A secretária de Desenvolvimento Social, Ana Paula Marra, declarou que o combate à fome é uma prioridade do GDF. “Todo esse empenho foi premiado com o primeiro lugar nacional do Selo Betinho de ações de combate à fome, que é o reconhecimento de trabalho e investimento consistentes para os que mais precisam”, destacou.
Depoimentos dos frequentadores
Maurícia Barbosa Nascimento, de 41 anos, almoça na unidade do Sol Nascente com a neta e relembra o período em que esteve em situação de rua. “Tinha dia que a gente nem comia. Hoje a gente pode ter o prazer, o orgulho de dizer assim: vou levantar e tomar um café. Eu sou muito grata, porque em nenhum outro lugar você acha uma refeição dessa por esse preço”, contou.
O pedreiro José Estácio Filho, 55, frequenta o restaurante do Sol Nascente todos os dias desde a sua inauguração. “Funciona de domingo a domingo, tem café da manhã, almoço e jantar. O atendimento é maravilhoso, uma atenção completa para a gente. E a comida é uma delícia”, destacou. Sua esposa, Telma Moreira da Silva, 46, complementa: “A comida é boa, feita por nutricionistas, saudável, leve, com um preço bom e acessível”.
Jacqueline de Santana Ribeira, 48, passou a incluir o restaurante na rotina da família para equilibrar o orçamento. “A maioria dos dias a gente vem almoçar aqui, porque além de ser uma refeição completa, é econômico. Tomamos café da manhã, almoçamos e ainda levo marmita”, disse.
Atenção aos mais vulneráveis
Para pessoas em vulnerabilidade social, há um cadastro que permite o acesso gratuito às refeições. Durante a pandemia de 2020, o governo garantiu o direito à alimentação sem custo para a população em situação de rua. O número de refeições servidas a esse público subiu de 200 mil em 2021 para 1,2 milhão em 2024. Até abril de 2025, foram servidas mais de 550 mil refeições para pessoas em situação de rua.
Em 2025, os 18 restaurantes comunitários ofereceram mais de 17 milhões de refeições, um aumento em relação às 14 milhões de 2024 e mais que o dobro das 6,55 milhões registradas em 2019. Todos os equipamentos são geridos pela Subsecretaria de Segurança Alimentar e Nutricional (Subsan).

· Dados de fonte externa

(* ===== verification/_CoqProject ===== *)
-Q . S2P
Prelude.v
GoFloat.v
Sha256.v
ConfigData.v
Execution.v
RouterData.v
RouterPolicy.v
RouterPolicyFacts.v
RouterOps.v
RouterInv.v
RouterReach.v
RouterScores.v
RouterFacts.v
RouterLimits.v
RouterStatus.v
RouterEvents.v
RouterDemo.v
RouterTheorems.v
RouterLeases.v
Json.v
JsonFacts.v
Request.v
RequestFacts.v
GoText.v
RequestSpec.v
RewriteFacts.v
Sse.v
SseFacts.v
Observer.v
ObserverFacts.v
Providerdef.v
GoNet.v
ConfigAccounts.v
ConfigValidate.v
ConfigSpec.v
ValidateSpec.v
ConfigTheorems.v
Service.v
ServiceFacts.v
ServiceTheorems.v
Program.v
Gateway.v
GatewaySem.v
GatewayFacts.v
GatewayDemo.v
GatewayTheorems.v
GatewaySafety.v
GatewayIngress.v
Vault.v
OAuth.v
VaultSem.v
VaultFacts.v
VaultDisk.v
VaultTheorems.v
Evidence.v
Jobs.v
JobsFacts.v
Catalog.v
Bindings.v
BindingsTheorems.v
Control.v
ControlFacts.v
ControlServers.v
ControlTheorems.v
Marshal.v
Number.v
ChatChunks.v
Wire.v
WireFacts.v
ChatRequest.v
Cursor.v
CursorFacts.v
Warp.v
WarpFacts.v
Collect.v
CollectFacts.v
EventStream.v
EventStreamFacts.v
AmazonQFacts.v
(* ===== verification/Prelude.v ===== *)
(** * Verification of the Clash of Tokens gateway: root of the development

    Clash of Tokens is a local gateway written in Go.  It offers the API of a
    few model vendors on one address, chooses for every request one of many
    configured sources, forwards the request, relays the answer and records what
    became of it; an administration API edits the configuration, the stored
    credentials and long operations while requests run.  This development
    models that core as executable definitions and proves what makes it correct.

    ** The parts and their files

    - _Configuration_ ([internal/config]).  [ConfigData] has the data types and
      the policy predicates; [ConfigAccounts], [ConfigValidate] the validation as
      the code runs it; [ConfigSpec], [ValidateSpec] the order-free meaning of a
      valid configuration, and [ConfigTheorems] that they agree.  [Service] is
      [service.go]: revisions, journal, atomic replacement of the file, prepared
      runtimes; [ServiceFacts], [ServiceTheorems] prove atomicity, crash safety,
      linear history and rollback.
    - _Routing_ ([internal/routing]).  [RouterData] is the shared store of
      pointers (states, quotas, capacities, routers, leases), [RouterPolicy] the
      choice of a source ([eligible], [choose], pools, preferences), [RouterOps]
      the operations ([Acquire] cut at its waits, [Release], recording, [Adopt]).
      [RouterInv], [RouterReach] prove the accounting invariant of every reachable
      store, [RouterPolicyFacts], [RouterScores], [RouterFacts], [RouterLimits],
      [RouterLeases], [RouterEvents], [RouterStatus] what follows for each
      operation, [RouterTheorems] the claims.
    - _Protocol_ ([internal/protocol]).  [Json] is the part of [encoding/json] the
      gateway relies on, [GoText] its text functions.  [Request] is [Inspect] and
      [Rewrite], which scan bytes without a parser; [RequestFacts], [RequestSpec]
      prove they read what the JSON value says and [RewriteFacts] that a rewrite
      changes the model and nothing else.  [Sse], [SseFacts] are the event
      frames; [Observer], [ObserverFacts] the observer that decides whether a
      stream completed; [Execution] the recorded results and their redaction.
    - _The generation endpoint_ ([internal/api/server.go], [attempts.go],
      [stream.go]).  [Program] has handlers as trees of effects and monitors on
      them; [Gateway] the handler itself; [GatewaySem] many requests interleaved
      on one server.  [GatewayFacts], [GatewayTheorems] prove that
      requests return all they took, [GatewaySafety] that replays and streams are
      safe, [GatewayIngress] that reading an upload ends within its limit.
    - _Credentials_ ([internal/credentials]).  [Vault] is the store and its file,
      [OAuth] the refresh of tokens, [VaultSem] the operations as programs and
      many of them at once; [VaultFacts], [VaultDisk] carry
      [VaultTheorems]: secrets only move forward, and what is saved reads back.
    - _Control plane_ ([internal/api/control.go], [jobs.go],
      [credential_binding.go], [account_material.go], [credentials.go]).
      [Bindings] is what a configuration may bind, [BindingsTheorems] that
      credentials stay with their account; [Jobs], [JobsFacts] the long
      operations; [Control] the generations of servers, and [ControlFacts],
      [ControlServers], [ControlTheorems] that a
      server is closed once, when nobody needs it.  [Evidence] is the numbered
      history of facts ([internal/evidence]).
    - _Tables_.  [Providerdef] is the registry of adapters, [Catalog] the
      catalogue ([catalog]) with its host matching and presets.
    - _Adapters_ ([internal/providers]).  [Marshal] is [json.Marshal] on what the
      adapters write; [ChatChunks] the chunks of a streamed answer, with the
      contract [answers]: a stream the gateway's own reader and observer take for
      a completed answer of these texts.  [Wire] is the protobuf and Connect layer
      ([codingfinal/wire.go]), [WireFacts] its grammar and trees of fields;
      [ChatRequest] the decoding of a request ([client.go]); [Cursor],
      [CursorFacts] and [Warp], [WarpFacts] the two adapters on it, which are
      proved against [answers].  [EventStream] is the checksummed framing of
      Amazon Q and its two readers ([codingmore/eventstream.go]);
      [EventStreamFacts] proves that damage is noticed, [AmazonQFacts] that both
      readers agree.  [Number] is [strconv] on floating point numbers, which a
      decoded value holds; [Collect] puts a stream together to the one response
      a client gets that does not stream ([client.go]), and [CollectFacts]
      proves it the same answer.
    [Sha256] and [GoFloat] are the hash and the floating point of the standard
    library the code computes with, [GoNet] its addresses, URLs and paths.

    ** How they fit

    A request enters a generation ([Control.acquire]); its handler
    ([Gateway.generate]) reads the upload, inspects it ([Request.Inspect]),
    acquires a lease from the router of that generation ([RouterOps.grant]),
    resolves the credential ([VaultSem.ResolveContext]) and relays the answer
    through [Sse] and [Observer]; its deferred function records the result and
    returns the lease ([RouterOps.RecordExecution], [RouterOps.Release]).  A
    change of the configuration goes through [Service.apply], which prepares a
    server ([Control.prepare], guarded by [Bindings.server_config]) and commits it
    ([Control.commit], [RouterOps.Adopt]).

    Shared mutable objects are locations of an explicit store, and every critical
    section of a mutex is one function on it; what runs between critical sections
    may interleave in any order ([RouterInv.reachable], [GatewaySem], [VaultSem],
    [Jobs.job_step], [Control.plane_step] are the step relations).  Blocking
    calls are cut where they wait.

    ** Interfaces

    Code that is not in the repository is a parameter: [UrlParser]
    ([url.Parse]), [Codec] and [CodecLaws] ([encoding/json] of the
    configuration), [VaultCodec], [Protection], [VaultLaws] (encoding and
    encryption of the vault), [EntryCodec], [EntryLaws] (evidence), [ProofCodec]
    (the proof of a verification), [TimeParser] (the date of a Retry-After),
    [Unicode] and [is_print] (the tables of [unicode]), [Gzip] (what a gzip reader
    gives).  The laws are documented
    behaviour of those packages (what is written reads back, for text that is
    UTF-8), and every theorem that uses them has a witness with a concrete
    instance.

    ** Fuel

    Recursions that are not structural take fuel computed from their input:
    [Json.json_fuel], [Request.string_end_loop] and [Sse.next_loop] from the length
    of the text, [Gateway.read_fuel] from the bytes left and the reads that give
    none, [Gateway.acquire_loop] from [attemptLimit].  The theorems state the
    result itself, so that fuel that runs out would refute them.
    The decoders of the adapters take the length of their data
    ([Wire.decodeProtoFields], [EventStream.parseEventHeaders]) or of the stream
    ([Cursor.cursorToSSE], [EventStream.Read], [EventStream.collectAmazonQ]), since
    every round consumes some of it; that this is enough is part of their
    theorems.

    ** Not modelled

    The other adapters under [internal/providers], [internal/chatgptweb],
    [internal/drivers] and the browser packages drive third-party pages, processes
    and devices: their behaviour is that of what they talk to, and so is the
    HTTP exchange of the modelled ones.  The dispatch,
    forms and JSON of the administration pages, login batches, browser processes
    and the verification of accounts in [internal/api] are input and output
    around the modelled operations; the encryption of the platform and the
    processes of password managers are interfaces.  Weak memory, timers and the
    scheduler are not modelled beyond arbitrary interleaving, and error texts are
    kept only as far as the code distinguishes them. *)

From Stdlib Require Export ZArith Lia Ascii String.
From stdpp Require Export base tactics list strings gmap fin_maps fin_sets relations.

Márcio Oliveira, líder comunitário e gerente da unidade do Sol Nascente, afirma que o restaurante é parte essencial da rede de proteção social. “Esse equipamento trouxe o direito à alimentação nesses três anos de existência e a gente, como liderança comunitária, percebe isso no dia a dia das famílias. A população está mais feliz, com mais gratidão”, concluiu.